Saved data entries:
(** * HW3/api.py: the scoring API

    A shallow embedding of the request validator, the authentication check,
    the two method handlers and the HTTP adapter of [HW3/api.py], followed by
    the properties of the program that its specification talks about.

    Python values are modelled by the inductive type [pyval]; dictionaries are
    insertion-ordered association lists, as in CPython.  Code that can raise
    runs in a small monad that threads the log of calls made to the scoring
    module ([HW3.scoring], which is an external collaborator). *)

From Stdlib Require Import List String Ascii ZArith Bool Lia Sorted Permutation.
From Stdlib.Strings Require Import Byte.
From Stdlib Require Import NArith.
Import ListNotations.
Open Scope string_scope.
Set Warnings "-register-all".

(** ** The Python runtime, as far as the program uses it *)

Module Py.

(** JSON-shaped Python objects, plus [bytes] (what [hashlib] hashes).
    Floats are not modelled. *)
Inductive pyval : Type :=
| PyNone
| PyBool (b : bool)
| PyInt (n : Z)
| PyStr (s : string)
| PyBytes (b : list byte)
| PyList (l : list pyval)
| PyDict (d : list (pyval * pyval)).

Definition pydict := list (pyval * pyval).

Inductive exn := TypeError | KeyError | AttributeError | IndexError.

(** [bool(v)] *)
Definition truthy (v : pyval) : bool :=
  match v with
  | PyNone => false
  | PyBool b => b
  | PyInt n => negb (n =? 0)%Z
  | PyStr s => negb (s =? "")
  | PyBytes b => match b with [] => false | _ => true end
  | PyList l => match l with [] => false | _ => true end
  | PyDict d => match d with [] => false | _ => true end
  end.
(** C7, as amended.  If the window holds at least N counted entries then
    the detection answers true and the handler of [didFinishLaunching]
    takes the recovery path, whatever the token store and the disk are
    like: [startAuthFlow] is called once and the handler returns without
    [initialize], so no exchange is posted and discovery is not entered.
    When a token file exists and the disk takes its removal, there is
    afterwards no token data in memory and no token file; when the removal
    fails, the token data in memory and the file stay as they were.  In
    particular, at every start-up on a disk that takes writes and removals
    the recovery leaves no token data in memory and no token file. *)
Theorem crash_loop_clears_tokens (cfg : CrashLoopConfig)
    (records : list CrashRecord) :
  (∀ p0 : Platform,
     (maxCrashes cfg ≤ length (counted cfg (now p0) records))%nat →
     let p := step p0 (DidFinishLaunching cfg records) in
     isCrashLoopDetected cfg (now p0) records = true
     ∧ authFlows p = S (authFlows p0)
     ∧ phase p = Recovered
     ∧ exchangeCount p = exchangeCount p0
     ∧ (tokenFile p0 ≠ NoFile → diskFails p0 = false →
        tokenData p = None ∧ tokenFile p = NoFile)
     ∧ (tokenFile p0 ≠ NoFile → diskFails p0 = true →
        tokenData p = tokenData p0 ∧ tokenFile p = tokenFile p0))
  ∧ (∀ (file : TokenFile) (oauth_access oauth_refresh : option string)
       (t0 : Z),
       (maxCrashes cfg ≤ length (counted cfg t0 records))%nat →
       let p0 := newPlatform file oauth_access oauth_refresh false t0 in
       let p := step p0 (DidFinishLaunching cfg records) in
       tokenData p = None
       ∧ tokenFile p = NoFile
       ∧ authFlows p = 1%nat
       ∧ phase p = Recovered
       ∧ exchangeCount p = 0%nat).
Proof.
  split.
  - intros p0 Hn p.
    assert (Hd : isCrashLoopDetected cfg (now p0) records = true).
    { unfold isCrashLoopDetected. by apply bool_decide_eq_true_2. }
    split; [exact Hd|].
    subst p. cbn [step]. unfold didFinishLaunching. rewrite Hd. clear Hd Hn.
    destruct p0 as [td tf rt df nw af ex ec re rj ph].
    unfold handleCrashLoopRecovery, clearTokens. cbn.
    destruct tf as [| |t], df; cbn; repeat split; done.
  - intros file oauth_access oauth_refresh t0 Hn p0 p.
    assert (Hd : isCrashLoopDetected cfg t0 records = true).
    { unfold isCrashLoopDetected. by apply bool_decide_eq_true_2. }
    subst p. cbn [step]. unfold didFinishLaunching.
    subst p0. rewrite newPlatform_now, Hd.
    unfold newPlatform, loadTokens. cbn.
    destruct file as [| |t]; cbn; try done.
    destruct (truthy oauth_access && truthy oauth_refresh); cbn; done.
Qed.
(** Lines 76-89: the read of the queue.  Every failure is caught and leaves
    [pendingList] at [[]]. *)
Definition read_pending (w : world) (st : store) : pending * list store_op :=
  if list_resolves w then
    match find_pending (firstn 100 st) with
    | Some b =>
        match blob_response w with
        | BlobRejected => (Iterable [], [OpList; OpGet])
        | BlobResponded false => (Iterable [], [OpList; OpGet])
        | BlobResponded true =>
            match content b with
            | JsonArray items => (Iterable items, [OpList; OpGet])
            | JsonOther => (NotIterable, [OpList; OpGet])
            | Malformed => (Iterable [], [OpList; OpGet])
            end
        end
    | None => (Iterable [], [OpList])
    end
  else (Iterable [], [OpList]).

(** Lines 92-99. *)
Definition new_item (url : js_string) (w : world) (x : extracted) : Item.t :=
  {| Item.id := random_id w;
     Item.url := url;
     Item.title := title x;
     Item.text := text x;
     Item.scrapedAt := today w;
     Item.source := hostname w |}.

Definition no_content : js_string :=
  js "未能提取到有效内容 (可能内容过短或为纯动态渲染)".

Definition upstream_status (n : N) : js_string :=
  js "抓取失败: 目标网站返回 " ++ decimal n.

**The problem:**
Restate every line of the data word for word.

**Exercise answer:**
(** * HW3/api.py: the scoring API

    A shallow embedding of the request validator, the authentication check,
    the two method handlers and the HTTP adapter of [HW3/api.py], followed by
    the properties of the program that its specification talks about.

    Python values are modelled by the inductive type [pyval]; dictionaries are
    insertion-ordered association lists, as in CPython.  Code that can raise
    runs in a small monad that threads the log of calls made to the scoring
    module ([HW3.scoring], which is an external collaborator). *)

From Stdlib Require Import List String Ascii ZArith Bool Lia Sorted Permutation.
From Stdlib.Strings Require Import Byte.
From Stdlib Require Import NArith.
Import ListNotations.
Open Scope string_scope.
Set Warnings "-register-all".

(** ** The Python runtime, as far as the program uses it *)

Module Py.

(** JSON-shaped Python objects, plus [bytes] (what [hashlib] hashes).
    Floats are not modelled. *)
Inductive pyval : Type :=
| PyNone
| PyBool (b : bool)
| PyInt (n : Z)
| PyStr (s : string)
| PyBytes (b : list byte)
| PyList (l : list pyval)
| PyDict (d : list (pyval * pyval)).

Definition pydict := list (pyval * pyval).

Inductive exn := TypeError | KeyError | AttributeError | IndexError.

(** [bool(v)] *)
Definition truthy (v : pyval) : bool :=
  match v with
  | PyNone => false
  | PyBool b => b
  | PyInt n => negb (n =? 0)%Z
  | PyStr s => negb (s =? "")
  | PyBytes b => match b with [] => false | _ => true end
  | PyList l => match l with [] => false | _ => true end
  | PyDict d => match d with [] => false | _ => true end
  end.
(** C7, as amended.  If the window holds at least N counted entries then
    the detection answers true and the handler of [didFinishLaunching]
    takes the recovery path, whatever the token store and the disk are
    like: [startAuthFlow] is called once and the handler returns without
    [initialize], so no exchange is posted and discovery is not entered.
    When a token file exists and the disk takes its removal, there is
    afterwards no token data in memory and no token file; when the removal
    fails, the token data in memory and the file stay as they were.  In
    particular, at every start-up on a disk that takes writes and removals
    the recovery leaves no token data in memory and no token file. *)
Theorem crash_loop_clears_tokens (cfg : CrashLoopConfig)
    (records : list CrashRecord) :
  (∀ p0 : Platform,
     (maxCrashes cfg ≤ length (counted cfg (now p0) records))%nat →
     let p := step p0 (DidFinishLaunching cfg records) in
     isCrashLoopDetected cfg (now p0) records = true
     ∧ authFlows p = S (authFlows p0)
     ∧ phase p = Recovered
     ∧ exchangeCount p = exchangeCount p0
     ∧ (tokenFile p0 ≠ NoFile → diskFails p0 = false →
        tokenData p = None ∧ tokenFile p = NoFile)
     ∧ (tokenFile p0 ≠ NoFile → diskFails p0 = true →
        tokenData p = tokenData p0 ∧ tokenFile p = tokenFile p0))
  ∧ (∀ (file : TokenFile) (oauth_access oauth_refresh : option string)
       (t0 : Z),
       (maxCrashes cfg ≤ length (counted cfg t0 records))%nat →
       let p0 := newPlatform file oauth_access oauth_refresh false t0 in
       let p := step p0 (DidFinishLaunching cfg records) in
       tokenData p = None
       ∧ tokenFile p = NoFile
       ∧ authFlows p = 1%nat
       ∧ phase p = Recovered
       ∧ exchangeCount p = 0%nat).
Proof.
  split.
  - intros p0 Hn p.
    assert (Hd : isCrashLoopDetected cfg (now p0) records = true).
    { unfold isCrashLoopDetected. by apply bool_decide_eq_true_2. }
    split; [exact Hd|].
    subst p. cbn [step]. unfold didFinishLaunching. rewrite Hd. clear Hd Hn.
    destruct p0 as [td tf rt df nw af ex ec re rj ph].
    unfold handleCrashLoopRecovery, clearTokens. cbn.
    destruct tf as [| |t], df; cbn; repeat split; done.
  - intros file oauth_access oauth_refresh t0 Hn p0 p.
    assert (Hd : isCrashLoopDetected cfg t0 records = true).
    { unfold isCrashLoopDetected. by apply bool_decide_eq_true_2. }
    subst p. cbn [step]. unfold didFinishLaunching.
    subst p0. rewrite newPlatform_now, Hd.
    unfold newPlatform, loadTokens. cbn.
    destruct file as [| |t]; cbn; try done.
    destruct (truthy oauth_access && truthy oauth_refresh); cbn; done.
Qed.
(** Lines 76-89: the read of the queue.  Every failure is caught and leaves
    [pendingList] at [[]]. *)
Definition read_pending (w : world) (st : store) : pending * list store_op :=
  if list_resolves w then
    match find_pending (firstn 100 st) with
    | Some b =>
        match blob_response w with
        | BlobRejected => (Iterable [], [OpList; OpGet])
        | BlobResponded false => (Iterable [], [OpList; OpGet])
        | BlobResponded true =>
            match content b with
            | JsonArray items => (Iterable items, [OpList; OpGet])
            | JsonOther => (NotIterable, [OpList; OpGet])
            | Malformed => (Iterable [], [OpList; OpGet])
            end
        end
    | None => (Iterable [], [OpList])
    end
  else (Iterable [], [OpList]).

(** Lines 92-99. *)
Definition new_item (url : js_string) (w : world) (x : extracted) : Item.t :=
  {| Item.id := random_id w;
     Item.url := url;
     Item.title := title x;
     Item.text := text x;
     Item.scrapedAt := today w;
     Item.source := hostname w |}.

Definition no_content : js_string :=
  js "未能提取到有效内容 (可能内容过短或为纯动态渲染)".

Definition upstream_status (n : N) : js_string :=
  js "抓取失败: 目标网站返回 " ++ decimal n.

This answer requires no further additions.